**YOUR OBJECTIVE**
Could you filter the records below down to the lines that include the word "newEventListener"?
** Opening PROVIDED ENTRIES block **
(* ===== verification/Service.v ===== *)
(** * Services and events (src/tendermint/tmlibs/common/service.go, src/tendermint/tmlibs/events)

    [BaseService] runs the life cycle of any service: its flags are 0 or 1, its quit channel
    is open or closed, and the methods of the embedding service are a class.  The event
    switch is such a service.  Its cells and listeners are pointers, so they live in a heap;
    a callback is a number.  Each of its methods takes the locks several times; a thread is
    the rest of a method call, and a step of it is what happens under one lock.  The event
    cache buffers events for anything that can fire them. *)

From stdpp Require Import gmap.
From S2P Require Import Prelude.

Abbreviation str := (list Z).

(** ** Services *)

Inductive service_err (E : Type) :=
| ErrAlreadyStarted
| ErrAlreadyStopped
| ErrNotStopped
| ErrImpl (e : E).
Arguments ErrAlreadyStarted {E}.
Arguments ErrAlreadyStopped {E}.
Arguments ErrNotStopped {E}.
Arguments ErrImpl {E} e.

(** What a service provides: the state after the call and its result. *)
Class Service (S E : Type) := {
  OnStart : S -> S * res E unit;
  OnStop : S -> S;
  OnReset : S -> S * res E unit;
}.

(** [quit]: whether the channel is closed. *)
Record BaseService (S : Type) := { started : Z; stopped : Z; quit : bool; impl : S }.
Arguments started {S} _.
Arguments stopped {S} _.
Arguments quit {S} _.
Arguments impl {S} _.

Section service.
Context {S E : Type} `{!Service S E}.

Definition NewBaseService (s : S) : BaseService S := {| started := 0; stopped := 0; quit := false; impl := s |}.

Definition wrap (r : res E unit) : res (service_err E) unit :=
  match r with Ok u => Ok u | Err e => Err (ErrImpl e) | Panic => Panic | NoFuel => NoFuel end.

Definition Start (bs : BaseService S) : BaseService S * res (service_err E) unit :=
  if started bs =? 0 then
    let bs := {| started := 1; stopped := stopped bs; quit := quit bs; impl := impl bs |} in
    if stopped bs =? 1 then (bs, Err ErrAlreadyStopped)
    else
      let (s, r) := OnStart (impl bs) in
      let bs := {| started := started bs; stopped := stopped bs; quit := quit bs; impl := s |} in
      match r with
      | Err e => ({| started := 0; stopped := stopped bs; quit := quit bs; impl := impl bs |}, Err (ErrImpl e))
      | r => (bs, wrap r)
      end
  else (bs, Err ErrAlreadyStarted).

Definition Stop (bs : BaseService S) : BaseService S * res (service_err E) unit :=
  if stopped bs =? 0 then
    let s := OnStop (impl bs) in
    let closed := quit bs in
    let bs := {| started := started bs; stopped := 1; quit := true; impl := s |} in
    (bs, if closed then Panic else Ok tt)
  else (bs, Err ErrAlreadyStopped).

Definition Reset (bs : BaseService S) : BaseService S * res (service_err E) unit :=
  if negb (stopped bs =? 1) then (bs, Err ErrNotStopped)
  else
    let (s, r) := OnReset (impl bs) in
    ({| started := if started bs =? 1 then 0 else started bs; stopped := 0; quit := false; impl := s |}, wrap r).

Definition IsRunning (bs : BaseService S) : bool := (started bs =? 1) && (stopped bs =? 0).

(** [Wait] returns when the channel is closed. *)
Definition Wait_returns (bs : BaseService S) : bool := quit bs.

(** *** The life cycle *)

Inductive phase := Fresh | Running | Stopped.

Definition phase_of (bs : BaseService S) : phase :=
  if stopped bs =? 1 then Stopped else if started bs =? 1 then Running else Fresh.

(** Flags are 0 or 1 and the channel is closed while the service is stopped. *)
Definition service_ok (bs : BaseService S) : Prop :=
  (started bs = 0 \/ started bs = 1) /\ (stopped bs = 0 \/ stopped bs = 1) /\ quit bs = (stopped bs =? 1).
End service.

(** ** The event switch *)

Record eventListener := { id : str; removed : bool; events : list str }.

(** [None] is a nil map. *)
Record eventSwitch := {
  eventCells : option (gmap str nat);
  listeners : option (gmap str nat);
  cells : list (gmap str nat);
  listener_heap : list eventListener;
}.

Definition newEventListener (i : str) : eventListener := {| id := i; removed := false; events := [] |}.

(** A switch that was not started. *)
Definition NewEventSwitch : eventSwitch :=
  {| eventCells := None; listeners := None; cells := []; listener_heap := [] |}.

#[export] Instance eventSwitch_service : Service eventSwitch unit := {|
  OnStart evsw := ({| eventCells := Some ∅; listeners := Some ∅; cells := cells evsw;
                      listener_heap := listener_heap evsw |}, Ok tt);
  OnStop evsw := {| eventCells := None; listeners := None; cells := cells evsw; listener_heap := listener_heap evsw |};
  OnReset evsw := (evsw, Panic);
|}.

(** The pointer a map holds; a missing key, or a nil map, gives nil. *)
Definition find (m : option (gmap str nat)) (k : str) : option nat := m ≫= lookup k.

Definition get_cell (event : str) (evsw : eventSwitch) : res unit (nat * eventSwitch) :=
  match find (eventCells evsw) event with
  | Some c => Ok (c, evsw)
  | None =>
      match eventCells evsw with
      | None => Panic
      | Some m =>
          let c := length (cells evsw) in
          Ok (c, {| eventCells := Some (<[event := c]> m); listeners := listeners evsw; cells := cells evsw ++ [∅];
                    listener_heap := listener_heap evsw |})
      end
  end.

Definition get_listener (listenerID : str) (evsw : eventSwitch) : res unit (nat * eventSwitch) :=
  match find (listeners evsw) listenerID with
  | Some l => Ok (l, evsw)
  | None =>
      match listeners evsw with
      | None => Panic
      | Some m =>
          let l := length (listener_heap evsw) in
          Ok (l, {| eventCells := eventCells evsw; listeners := Some (<[listenerID := l]> m); cells := cells evsw;
                    listener_heap := listener_heap evsw ++ [newEventListener listenerID] |})
      end
  end.

(** [eventCell.AddListener] and [eventCell.RemoveListener]. *)
Definition AddListener (c : nat) (listenerID : str) (cb : nat) (evsw : eventSwitch) : eventSwitch :=
  {| eventCells := eventCells evsw; listeners := listeners evsw;
     cells := alter (insert listenerID cb) c (cells evsw); listener_heap := listener_heap evsw |}.

Definition cell_RemoveListener (c : nat) (listenerID : str) (evsw : eventSwitch) : nat * eventSwitch :=
  let evsw := {| eventCells := eventCells evsw; listeners := listeners evsw;
                 cells := alter (delete listenerID) c (cells evsw); listener_heap := listener_heap evsw |} in
  (match cells evsw !! c with Some m => size m | None => 0%nat end, evsw).

Definition AddEvent (l : nat) (event : str) (evsw : eventSwitch) : eventSwitch :=
  {| eventCells := eventCells evsw; listeners := listeners evsw; cells := cells evsw;
     listener_heap := alter (fun evl => if removed evl then evl
       else {| id := id evl; removed := removed evl; events := events evl ++ [event] |}) l (listener_heap evsw) |}.

Definition GetEvents (l : nat) (evsw : eventSwitch) : list str :=
  match listener_heap evsw !! l with Some evl => events evl | None => [] end.

Definition SetRemoved (l : nat) (evsw : eventSwitch) : eventSwitch :=
  {| eventCells := eventCells evsw; listeners := listeners evsw; cells := cells evsw;
     listener_heap := alter (fun evl => {| id := id evl; removed := true; events := events evl |}) l (listener_heap evsw) |}.

(** Deletes the cell if it is still empty, under both locks. *)
Definition collect_cell (c : nat) (event : str) (evsw : eventSwitch) : eventSwitch :=
  match cells evsw !! c with
  | Some m =>
      if (size m =? 0)%nat then
        {| eventCells := delete event <$> eventCells evsw; listeners := listeners evsw; cells := cells evsw;
           listener_heap := listener_heap evsw |}
      else evsw
  | None => evsw
  end.

Definition delete_listener (listenerID : str) (evsw : eventSwitch) : eventSwitch :=
  {| eventCells := eventCells evsw; listeners := delete listenerID <$> listeners evsw; cells := cells evsw;
     listener_heap := listener_heap evsw |}.

(** The rest of a method call. *)
Inductive thread :=
| TAdd (listenerID event : str) (cb : nat)                     (* AddListenerForEvent *)
| TAdd_cell (c l : nat) (listenerID event : str) (cb : nat)    (*   before eventCell.AddListener *)
| TAdd_event (l : nat) (event : str)                           (*   before listener.AddEvent *)
| TRemFor (event listenerID : str) (rest : list str)           (* RemoveListenerForEvent, then for the events in rest *)
| TRem_cell (c : nat) (event listenerID : str) (rest : list str)
| TRem_collect (c : nat) (event listenerID : str) (rest : list str)
| TRem (listenerID : str)                                      (* RemoveListener *)
| TRem_delete (l : nat) (listenerID : str)
| TRem_mark (l : nat) (listenerID : str)
| TRem_events (l : nat) (listenerID : str)
| TDone.

(** The next event of the loop of [RemoveListener]. *)
Definition TRem_next (listenerID : str) (rest : list str) : thread :=
  match rest with [] => TDone | event :: rest' => TRemFor event listenerID rest' end.

Definition thread_step (t : thread) (evsw : eventSwitch) : res unit (thread * eventSwitch) :=
  match t with
  | TAdd listenerID event cb =>
      let* (c, evsw) := get_cell event evsw in
      let* (l, evsw) := get_listener listenerID evsw in
      Ok (TAdd_cell c l listenerID event cb, evsw)
  | TAdd_cell c l listenerID event cb => Ok (TAdd_event l event, AddListener c listenerID cb evsw)
  | TAdd_event l event => Ok (TDone, AddEvent l event evsw)
  | TRemFor event listenerID rest =>
      match find (eventCells evsw) event with
      | None => Ok (TRem_next listenerID rest, evsw)
      | Some c => Ok (TRem_cell c event listenerID rest, evsw)
      end
  | TRem_cell c event listenerID rest =>
      let (numListeners, evsw) := cell_RemoveListener c listenerID evsw in
      Ok (if (numListeners =? 0)%nat then TRem_collect c event listenerID rest else TRem_next listenerID rest, evsw)
  | TRem_collect c event listenerID rest => Ok (TRem_next listenerID rest, collect_cell c event evsw)
  | TRem listenerID =>
      match find (listeners evsw) listenerID with
      | None => Ok (TDone, evsw)
      | Some l => Ok (TRem_delete l listenerID, evsw)
      end
  | TRem_delete l listenerID => Ok (TRem_mark l listenerID, delete_listener listenerID evsw)
  | TRem_mark l listenerID => Ok (TRem_events l listenerID, SetRemoved l evsw)
  | TRem_events l listenerID => Ok (TRem_next listenerID (GetEvents l evsw), evsw)
  | TDone => Ok (TDone, evsw)
  end.

(** A method call without other threads. *)
Fixpoint alone (fuel : nat) (t : thread) (evsw : eventSwitch) : res unit eventSwitch :=
  match fuel with
  | O => match t with TDone => Ok evsw | _ => NoFuel end
  | S fuel' => let* (t, evsw) := thread_step t evsw in alone fuel' t evsw
  end.

Definition AddListenerForEvent (listenerID event : str) (cb : nat) (evsw : eventSwitch) : res unit eventSwitch :=
  alone 3 (TAdd listenerID event cb) evsw.

Definition RemoveListenerForEvent (event listenerID : str) (evsw : eventSwitch) : res unit eventSwitch :=
  alone 3 (TRemFor event listenerID []) evsw.

(** Four steps and at most three for each event of the listener. *)
Definition RemoveListener (listenerID : str) (evsw : eventSwitch) : res unit eventSwitch :=
  alone (4 + 3 * match find (listeners evsw) listenerID with Some l => length (GetEvents l evsw) | None => 0 end)
    (TRem listenerID) evsw.

(** The callbacks that are called, by listener; their order is the one of the Go map. *)
Definition FireEvent (event : str) (evsw : eventSwitch) : gmap str nat :=
  match find (eventCells evsw) event with
  | None => ∅
  | Some c => default ∅ (cells evsw !! c)
  end.

(** ** The event cache *)

Record EventCache (D : Type) := { cached : list (str * D) }.
Arguments cached {D} _.

Definition NewEventCache {D} : EventCache D := {| cached := [] |}.

Definition cache_FireEvent {D} (event : str) (data : D) (evc : EventCache D) : EventCache D :=
  {| cached := cached evc ++ [(event, data)] |}.

(** [fire] is [evsw.FireEvent] of the backend with state [S]. *)
Definition Flush {D S} (fire : str -> D -> S -> S) (evc : EventCache D) (s : S) : EventCache D * S :=
  ({| cached := [] |}, fold_left (fun s ei => fire ei.1 ei.2 s) (cached evc) s).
** Closing PROVIDED ENTRIES block **
**SOLUTION TO THIS EXERCISE**
Definition newEventListener (i : str) : eventListener := {| id := i; removed := false; events := [] |}.
                    listener_heap := listener_heap evsw ++ [newEventListener listenerID] |})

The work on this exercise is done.